Kuki’s controversial spell with the arch-rival of Náutico, Santa Cruz, in 2007 took place after a conflict with Náutico’s own supporters. After being booed by the crowd during a disastrous 4–1 home defeat against Cruzeiro at Estádio Eládio de Barros Carvalho (Aflitos), Kuki became frustrated with Náutico’s fans and, weeks later, was loaned to Timbu’s rival, Santa Cruz. On 25 July 2007, Kuki was officially presented at Santa Cruz’s headquarters as a reinforcement for the club’s 2007 Série B campaign of the Campeonato Brasileiro.

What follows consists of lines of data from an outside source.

(** The content grows by one entry at most for a paragraph that is not
    blank, and not at all for a blank one. *)
Lemma parse_paragraphs_length paragraphs : forall content c,
  B.parse_paragraphs content paragraphs = Ok c ->
  List.length c
  <= List.length content + List.length (filter non_blank paragraphs).
Proof.
  induction paragraphs as [|t ps IH]; intros content c;
    cbn [B.parse_paragraphs filter].
  - intros H. injection H as <-. cbn. lia.
  - destruct (B.para_step content t) as [c1|e] eqn:E; cbn [res_bind];
      [|discriminate].
    intros H. apply IH in H. pose proof E as Hok. apply para_step_ok in Hok.
    destruct (classify t) as [|k v|line] eqn:Hcl.
    + subst c1. destruct (non_blank t); cbn [List.length]; lia.
    + assert (Hnb : non_blank t = true).
      { unfold non_blank. unfold classify in Hcl.
        now destruct (str_is_empty (strip t)). }
      rewrite Hnb. cbn [List.length]. subst c1.
      pose proof (length_set content k (CStr v)). lia.
    + assert (Hnb : non_blank t = true).
      { unfold non_blank. unfold classify in Hcl.
        now destruct (str_is_empty (strip t)). }
      rewrite Hnb. cbn [List.length]. destruct Hok as (l & -> & _).
      pose proof (length_set content ft (CList (l ++ [line]))). lia.
Qed.

End EntryFacts.

Import EntryFacts.

(** X5: in the content of a record every key is trimmed and has no
    colon, every string value is trimmed, and a list stands under
    "free_text" only, is not empty, and holds trimmed, non-empty lines
    without a colon. *)
Theorem X5_content_entries_are_trimmed :
  (forall Document now doc_path tr data tr',
      ConvertDocxToJson.parse_doc_to_dict Document now doc_path tr
      = (Ok (Some data), tr') ->
      Forall entry_ok (content data))
  /\ (forall now doc_file tr data tr',
         StreamlitApp.parse_doc_to_dict now doc_file tr
         = (Ok (Some data), tr') ->
         Forall entry_ok (content data)).
Proof.
  split.
  - intros Document now doc_path tr data tr' H.
    destruct (script_parse_some _ _ _ _ _ _ H) as (ps & c & _ & Hc & -> & _).
    eapply parse_paragraphs_entries; eauto.
  - intros now doc_file tr data tr' H.
    destruct (app_parse_some _ _ _ _ _ H) as (ps & c & _ & Hc & ->).
    eapply parse_paragraphs_entries; eauto.
Qed.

Kuki scored his first goals for the club on 10 August 2007, in a 2–1 victory over Criciúma, at Estádio José do Rego Maciel (Arruda), where he scored both goals in the same match. Due to his previous strong performances at Náutico, Kuki inspired confidence among Santa Cruz supporters, even amid the club’s relegation to the third division and its subsequent elimination from the Copa do Brasil by Ulbra of Rondônia.

In total, Kuki scored 12 goals for Santa Cruz, with his final goal coming in a match against São Caetano, in which he chipped the goalkeeper to secure a draw for the Tricolor. Despite this, Santa Cruz, who were competing in Série B, were ultimately relegated. Náutico, meanwhile, managed to avoid relegation from Brazil’s top division. Following the demotion, Santa Cruz restructured its squad for 2008 and returned Kuki to Náutico. In January 2008, Kuki was reintegrated into the Timbu squad and re-established a strong relationship with the club, remaining there until his retirement in 2009.

== Post-retirement years ==
=== Politics ===
Kuki is an active member of the Brazilian Socialist Party. During 2020 Brazilian municipal elections, Kuki ran for the position of city councilor in Recife but was not elected.

=== Legacy ===
On 15 January 2019, Kuki, in partnership with journalist Marcelo Cavalcante, released an autobiography entitled Kuki: Raça Alvirrubra, The book recounts part of Kuki’s life story, covering his childhood and adolescence in the city of Roca Sales, in the countryside of Rio Grande do Sul. It describes his struggle to become a professional footballer, the hardships he faced in life, and his journey until arriving at Estádio dos Aflitos. The main focus of the book is the construction and strengthening of Kuki’s passion for Náutico, the club where he won three state championships and earned the devotion of the supporters.

On 26 May 2023, Náutico released a kit from its Idols Collection in honor of Kuki. The shirt, traditionally white, features red stripes on the sides and sleeves, and was inspired by the design used during the club’s back-to-back Pernambuco State Championship titles in 2002, when the former striker was one of the team’s standout players. In addition to the shirt, the club also paid tribute to its former top scorer in the locker rooms, converting one of the cabins into an exclusive space dedicated to Kuki at Aflitos stadium.

=== Health issues ===
On April 21, 2025, Kuki suffered an ischemic stroke. He was initially hospitalized at Restauração Hospital in Recife. He was later transferred to the Neurological Intensive Care Unit (ICU) of Royal Portuguese Hospital, where he received specialized treatment.

Kuki’s hospitalization mobilized fans and football clubs from Pernambuco. The main teams from Recife—Náutico, Sport, and Santa Cruz—launched a joint campaign on social media, sharing a Pix key to raise funds for his treatment. Santa Cruz organized a solidarity ticket initiative at Arruda Stadium and benefit matches with former players from the three clubs. Sport, in turn, expressed public support and made itself available to assist the family.

On May 9, 2025, Kuki recovered and was discharged from the hospital after 18 days of hospitalization. Kuki continues to receive physiotherapy and speech therapy treatments to this day.

== Personal life ==
Kuki is a descendant of Indigenous people from the Xavante tribe. He is married to Vanessa de Paula, with whom he has two children: Arthur (born in 2005) and Helena (born in 2025). Kuki has two tattoos: one on his right arm with the name of his son ‘Arthur’ and another on his right wrist reading ‘Helena,’ both in tribute to his two children.

==Honors==
Kuki won the Campeonato Catarinense Second Level in 2000 with Internacional de Lages, and the Campeonato Pernambucano in 2001, 2002, and 2004 with Náutico.